Старообрядцы часть 3 Отреченец Глава 1

                Дедушка Арсений
                Год 1927
                ...Ой, пуста, пуста моя коробушка,
                Плеч не режет ремешок…
          Напевает во всю силу лёгких Арсений - стройный, двадцатидвухлетний молодец, с тонкими аристократичными чертами лица.  Отдохнувшая, сытая, вороная лошадь разделяет восторженное состояние хозяина. Резво цокает копытами по каменистой, пересохшей, растрескавшейся земле, расплетается за телегой длинный шлейф пыли, неподвижно зависающий над просёлком.
         Легка, коротка дорога домой, вдвое длинней из дома с возом. Осталась за спиной последняя гора абазинской гряды западных Саян.  От неё тянется по степи покрывало благодатной тени, которое солнце, как шаловливая кошка, стягивает к подножию отрогов, густо заросших лесом по левому склону и обрывающихся отвесными скалами справа. Извлекли их на свет Божий из-под толщи ягодно-грибной земли взрывы, расчищавшие путь для железнодорожного полотна, который тянули к железоделательному заводу, национализированному после революции.
      Однако в 1925 году завод закрыли.
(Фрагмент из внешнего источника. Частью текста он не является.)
(* ===== verification/Conf.v ===== *)
(** * The configuration file: src/conf.c

    [conf_read] starts from the defaults, loads a JSON object and lets each of its
    keys set a field; the access control lists are built here, with the credentials
    encoded the way a browser will send them and the network as an address and a mask.
    What the process finds around it (environment variables, users and groups) is the
    interface [Host]. Messages on the standard error are values of [diag]; the
    allocations of the file succeed, and the [HAVE_SSL] block is left out. *)
From S2P Require Import Prelude Types Base64 Acl Json JsonLoad World.

Local Open Scope Z_scope.

Module Conf.
Import Base64 Acl Json JsonLoad World.

(** ** The C library *)

Definition isspace (c : byte) : bool :=
  let z := Z_of_byte c in (z =? 32) || ((9 <=? z) && (z <=? 13)).

Fixpoint skip_spaces (s : bytes) : bytes :=
  match s with
  | c :: s' => if isspace c then skip_spaces s' else s
  | [] => []
  end.

(** The digits at the head of a string, in a base up to 16, and what follows. *)
Fixpoint span_base (b : Z) (s : bytes) : list Z * bytes :=
  match s with
  | c :: s' =>
      match digit_val c with
      | Some d => if d <? b then let (ds, r) := span_base b s' in (d :: ds, r) else ([], s)
      | None => ([], s)
      end
  | [] => ([], [])
  end.

(** [atoi]: [strtol] saturates at the range of a [long], and the result is cut to an
    [int]. *)
Definition atoi (s : bytes) : Z :=
  let s := skip_spaces (cstr s) in
  let (sign, s) :=
    match s with
    | c :: s' => if Byte.eqb c x2d then (-1, s') else if Byte.eqb c x2b then (1, s') else (1, s)
    | [] => (1, s)
    end in
  let v := sign * undigits 10 (span_base 10 s).1 in
  i32 (Z.max (- 2 ^ 63) (Z.min (2 ^ 63 - 1) v)).

(** The base of a number of an internet address, and its digits: [strtoul] in base 0. *)
Definition inet_base (s : bytes) : Z * bytes :=
  match s with
  | c :: s' =>
      if Byte.eqb c x30 then
        match s' with
        | x :: ((h :: _) as s'') => if Byte.eqb (tolower x) x78 && isxdigit h then (16, s'') else (8, s)
        | _ => (8, s)
        end
      else (10, s)
  | [] => (10, s)
  end.

Definition inet_number (s : bytes) : option (Z * bytes) :=
  match s with
  | c :: _ =>
      if negb (isdigit c) then None
      else
        let (b, s) := inet_base s in
        let (ds, r) := span_base b s in
        if 0xffffffff <? undigits b ds then None else Some (undigits b ds, r)
  | [] => None
  end.

(** The parts of an address, [acc] holding those already read and [left] how many may
    still follow this one: the last part fills what remains of the 32 bits. *)
Fixpoint inet_parts (left : nat) (acc : Z) (s : bytes) : option Z :=
  '(v, r) ← inet_number s;
  let last := if v <? 256 ^ (Z.of_nat left + 1) then Some (acc * 256 ^ (Z.of_nat left + 1) + v) else None in
  match r with
  | c :: r' =>
      if Byte.eqb c x2e then
        match left with
        | S left' => if 0xff <? v then None else inet_parts left' (acc * 256 + v) r'
        | O => None
        end
      else if isspace c then last else None
  | [] => last
  end.

(** [ntohl(inet_addr(s))]: [INADDR_NONE] when the text is no address. *)
Definition inet_addr (s : bytes) : Z := default 0xffffffff (inet_parts 3 0 (cstr s)).

(** ** What surrounds the process *)

Inductive lookup_result :=
| Found (id : Z)
| LookupFailed
| Unknown.

Class Host := {
  getenv : bytes -> option bytes;
  getpwnam : bytes -> lookup_result;
  getgrnam : bytes -> lookup_result;
  getuid : Z;
  getgid : Z }.

(** ** Messages and ends *)

Inductive auth_error := NotStringOrArray | NotTwoValues (n : nat) | NotStrings.

Inductive diag :=
| BadFile
| NoEnvVar (name : bytes)
| AuthError (e : auth_error)
| NoUser (name : bytes) (failed : bool)
| NoGroup (name : bytes) (failed : bool)
| BadLogFsync
| BadVerbosity (v : Z)
| UnknownHiredisKey (key : bytes)
| UnexpectedKey (key : bytes).

(** The end of the process, or of its defined behaviour. *)
Inductive stop :=
| ExitFailure
| NegativeShift
| HeapOverflow.

(** Computations write messages and may stop. *)
Definition C (A : Type) : Type := list diag * (stop + A).

#[global] Instance C_ret : MRet C := fun A a => ([], inr a).
#[global] Instance C_bind : MBind C := fun A B f m =>
  match m with
  | (d, inl e) => (d, inl e)
  | (d, inr a) => (d ++ (f a).1, (f a).2)
  end.

Definition say (d : diag) : C unit := ([d], inr ()).
Definition stop_with {A} (e : stop) : C A := ([], inl e).

(** ** conf.c *)

Section Code.
Context `{Host}.

Definition conf_str_allcaps (s : bytes) : bool := forallb (fun c => Byte.eqb c (toupper c)) s.

Definition conf_string_or_envvar (val : bytes) : C bytes :=
  let val := cstr val in
  match val with
  | c :: ((_ :: _) as name) =>
      if Byte.eqb c x24 && conf_str_allcaps name then
        match getenv name with
        | Some v => mret (cstr v)
        | None => say (NoEnvVar name);; mret val
        end
      else mret val
  | _ => mret val
  end.

Definition atoi_free (s : bytes) : Z := atoi s.
Definition is_true_free (s : bytes) : bool := strcasecmp_eq s (lit "true").

Definition conf_auth_legacy (password : bytes) : option auth := Some (mk_auth true None (Some password)).

Definition conf_auth_username_password (jarray : list json) : C (option auth) :=
  match jarray with
  | [JString u; JString p] =>
      username ← conf_string_or_envvar u;
      password ← conf_string_or_envvar p;
      mret (Some (mk_auth false (Some username) (Some password)))
  | [_; _] => say (AuthError NotStrings);; mret None
  | _ => say (AuthError (NotTwoValues (length jarray)));; mret None
  end.

(** The strings of an array; elements of other types are skipped. *)
Fixpoint acl_read_commands (jlist : list json) : C (list bytes) :=
  match jlist with
  | [] => mret []
  | JString s :: rest =>
      c ← conf_string_or_envvar s;
      cs ← acl_read_commands rest;
      mret (c :: cs)
  | _ :: rest => acl_read_commands rest
  end.

(** The value of a key; nothing for a value that is not an object. *)
Fixpoint hashtable_get {V} (l : list (bytes * V)) (key : bytes) : option V :=
  match l with
  | [] => None
  | (k, v) :: l' => if bytes_eqb k key then Some v else hashtable_get l' key
  end.

Definition json_object_get (j : json) (key : bytes) : option json :=
  match j with
  | JObject l => hashtable_get l key
  | _ => None
  end.

(** The network of a list; [mask_bits] is an [unsigned short], and a shift of a 32-bit
    integer by a negative amount is undefined. *)
Definition conf_parse_cidr (s : bytes) (a : acl) : C acl :=
  let '(ip, mask_bits) :=
    match memchr x2f (length s) s with
    | None => (s, 0)
    | Some p => (take p s, u16 (atoi (drop (p + 1) s)))
    end in
  if 32 <? mask_bits then stop_with NegativeShift
  else
    let mask := if mask_bits =? 0 then 0xffffffff else u32 (Z.shiftl 0xffffffff (32 - mask_bits)) in
    mret (set_acl_cidr_subnet (Z.land (inet_addr ip) mask)
            (set_acl_cidr_mask mask (set_acl_cidr_enabled true a))).

(** The credentials of a list, encoded; the buffer has [(plain_len + 8) * 8 / 6]
    bytes, and the encoder writes a line feed behind the last group. *)
Definition conf_parse_basic (plain : bytes) (a : acl) : C acl :=
  let plain_len := Z.of_nat (length plain) in
  let len := (plain_len + 8) * 8 / 6 in
  let (out, b64) := base64_encode_block plain base64_init_encodestate in
  if bool_decide (out = []) then stop_with ExitFailure
  else
    let end_ := base64_encode_blockend b64 in
    if len <? Z.of_nat (length (out ++ end_)) then stop_with HeapOverflow
    else
      let end_ := match memchr x0a (length end_) end_ with Some p => take p end_ | None => end_ end in
      mret (set_acl_http_basic_auth (Some (out ++ end_)) a).

Definition conf_parse_acl (j : json) : C acl :=
  let a := mk_acl false 0 0 None [] [] in
  a ← match json_object_get j (lit "ip") with
      | Some (JString s) => s ← conf_string_or_envvar s; conf_parse_cidr s a
      | _ => mret a
      end;
  a ← match json_object_get j (lit "http_basic_auth") with
      | Some (JString s) => plain ← conf_string_or_envvar s; conf_parse_basic plain a
      | _ => mret a
      end;
  a ← match json_object_get j (lit "enabled") with
      | Some (JArray l) => cs ← acl_read_commands l; mret (set_acl_enabled cs a)
      | _ => mret a
      end;
  match json_object_get j (lit "disabled") with
  | Some (JArray l) => cs ← acl_read_commands l; mret (set_acl_disabled cs a)
  | _ => mret a
  end.

Fixpoint conf_parse_acls (jtab : list json) : C (list acl) :=
  match jtab with
  | [] => mret []
  | val :: rest =>
      tmp ← conf_parse_acl val;
      next ← conf_parse_acls rest;
      mret (tmp :: next)
  end.

Fixpoint conf_parse_hiredis (conf : conf) (jhiredis : list (bytes * json)) : C Types.conf :=
  match jhiredis with
  | [] => mret conf
  | (key, v) :: rest =>
      conf ← (if strcmp_eq key (lit "keep_alive_sec") then
                match v with
                | JInteger n => mret (set_cfg_hiredis_keep_alive_sec (i32 n) conf)
                | _ => say (UnknownHiredisKey key);; mret conf
                end
              else say (UnknownHiredisKey key);; mret conf);
      conf_parse_hiredis conf rest
  end.

(** An option that is an integer or a string, perhaps the name of an environment
    variable, read as one. *)
Definition int_option (v : json) (set : Z -> conf -> conf) (other : C conf) (x : conf) : C conf :=
  match v with
  | JInteger n => mret (set n x)
  | JString s => t ← conf_string_or_envvar s; mret (set (atoi_free t) x)
  | _ => other
  end.

Definition bool_option (v : json) (set : bool -> conf -> conf) (other : C conf) (x : conf) : C conf :=
  match v with
  | JTrue => mret (set true x)
  | JFalse => mret (set false x)
  | JString s => t ← conf_string_or_envvar s; mret (set (is_true_free t) x)
  | _ => other
  end.

Definition string_option (v : json) (set : bytes -> conf -> conf) (other : C conf) (x : conf) : C conf :=
  match v with
  | JString s => t ← conf_string_or_envvar s; mret (set t x)
  | _ => other
  end.

(** The body of the loop over the keys. A key with a value of a type it does not take
    falls through to the last branch. *)
Definition conf_key (key : bytes) (v : json) (x : conf) : C conf :=
  let named k := strcmp_eq key (lit k) in
  let other := (say (UnexpectedKey key);; mret x) : C conf in
  if named "redis_host"%string then string_option v set_cfg_redis_host other x
  else if named "redis_port"%string then int_option v (fun n => set_cfg_redis_port (i32 n)) other x
  else if named "redis_auth"%string then
    match v with
    | JString s => t ← conf_string_or_envvar s; mret (set_cfg_redis_auth (conf_auth_legacy t) x)
    | JArray l => a ← conf_auth_username_password l; mret (set_cfg_redis_auth a x)
    | JNull => mret x
    | _ => say (AuthError NotStringOrArray);; mret x
    end
  else if named "http_host"%string then string_option v set_cfg_http_host other x
  else if named "http_port"%string then int_option v (fun n => set_cfg_http_port (i32 n)) other x
  else if named "http_max_request_size"%string then
    int_option v (fun n => set_cfg_http_max_request_size (u64 n)) other x
  else if named "threads"%string then int_option v (fun n => set_cfg_http_threads (i32 n)) other x
  else if named "acl"%string then
    match v with
    | JArray l => perms ← conf_parse_acls l; mret (set_cfg_perms perms x)
    | _ => other
    end
  else if named "user"%string then
    match v with
    | JString s =>
        username ← conf_string_or_envvar s;
        match getpwnam username with
        | Found u => mret (set_cfg_user u x)
        | LookupFailed => say (NoUser username true);; mret x
        | Unknown => say (NoUser username false);; mret x
        end
    | _ => other
    end
  else if named "group"%string then
    match v with
    | JString s =>
        groupname ← conf_string_or_envvar s;
        match getgrnam groupname with
        | Found g => mret (set_cfg_group g x)
        | LookupFailed => say (NoGroup groupname true);; mret x
        | Unknown => say (NoGroup groupname false);; mret x
        end
    | _ => other
    end
  else if named "logfile"%string then string_option v set_cfg_logfile other x
  else if named "log_fsync"%string then
    match v with
    | JString s =>
        if strcmp_eq s (lit "auto") then mret (set_cfg_log_fsync_mode LOG_FSYNC_AUTO x)
        else if strcmp_eq s (lit "all") then mret (set_cfg_log_fsync_mode LOG_FSYNC_ALL x)
        else say BadLogFsync;; mret x
    | JInteger n =>
        if 0 <? n then
          mret (set_cfg_log_fsync_period_millis (i32 n) (set_cfg_log_fsync_mode LOG_FSYNC_MILLIS x))
        else say BadLogFsync;; mret x
    | JNull => mret x
    | _ => say BadLogFsync;; mret x
    end
  else if named "verbosity"%string then
    match v with
    | JInteger n =>
        let tmp := i32 n in
        (if (tmp <? 0) || (WEBDIS_TRACE <? tmp) then say (BadVerbosity tmp) else mret ());;
        mret (set_cfg_verbosity
                (if tmp <? 0 then WEBDIS_ERROR else if WEBDIS_TRACE <? tmp then WEBDIS_TRACE else tmp) x)
    | _ => other
    end
  else if named "daemonize"%string then bool_option v set_cfg_daemonize other x
  else if named "pidfile"%string then string_option v set_cfg_pidfile other x
  else if named "websockets"%string then bool_option v set_cfg_websockets other x
  else if named "database"%string then int_option v (fun n => set_cfg_database (i32 n)) other x
  else if named "pool_size"%string then int_option v (fun n => set_cfg_pool_size_per_thread (i32 n)) other x
  else if named "default_root"%string then string_option v (fun s => set_cfg_default_root (Some s)) other x
  else if named "hiredis"%string then
    match v with
    | JObject l => conf_parse_hiredis x l
    | _ => other
    end
  else other.

Fixpoint conf_keys (l : list (bytes * json)) (x : conf) : C conf :=
  match l with
  | [] => mret x
  | (key, v) :: rest => x ← conf_key key v x; conf_keys rest x
  end.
Но деревня Абаза, основанная у подножия горы Абаканская благодать, осталась. Народ там с достатком, живут таёжным промыслом — без катанок* не обойтись. Ещё по весне заказали отцу Арсения, на всю артель. Вечерами, после работы, Александр с сыновьями Петром, Арсением и Сергеем накатали обуви слишкОм. Арсений сбыл всё по выгодной цене, получил новый заказ и возвращался домой.
       Дурманит, веселит душу густой аромат разнотравья, палимого безжалостным солнцем, которое всё выше катится к зениту. Стрекочут кузнечики, жужжат оводы, заставляют бегущую лошадь подрагивать крупом и отчаянно махать лоснящимся чёрным хвостом. Сотрясая густые сетки паутин, прячутся пауки. Падают с неподвижной высоты трели жаворонков, затерявшихся в голубизне, которая всё больше линяет, палимая нестерпимым жаром.
        Скинул Арсений кафтан и картуз, расстегнул косоворотку, подставил грудь слабому веянию воздуха. Огладил густую шелковистую шевелюру, причмокнул замедлившей бег кобыле, ловко крутнул вожжами и снова запел свою любимую:
                Ох, умру я, умру, похоронят меня
                И родные не узнают, где могилка моя
      Необъяснима таинственная сила разудало-грустных родных напевов, вольно плывущих над разморённой степью, и тоску размыкает, и задором наполнит, и мысль просветит, и путь сократит, а порой и судьбу предскажет.
        Оборвались с губ последние слова, и словно енисейской волной намыло печаль в голубые глаза, где несколько мгновений назад солнечными бликами, плескалась радость. Когда завершится головокружительное падение России в бездну? До Никона благочестием и набожностью сиял русский народ, изумлял иностранцев. «Да что же у них ноги-то железные что ли?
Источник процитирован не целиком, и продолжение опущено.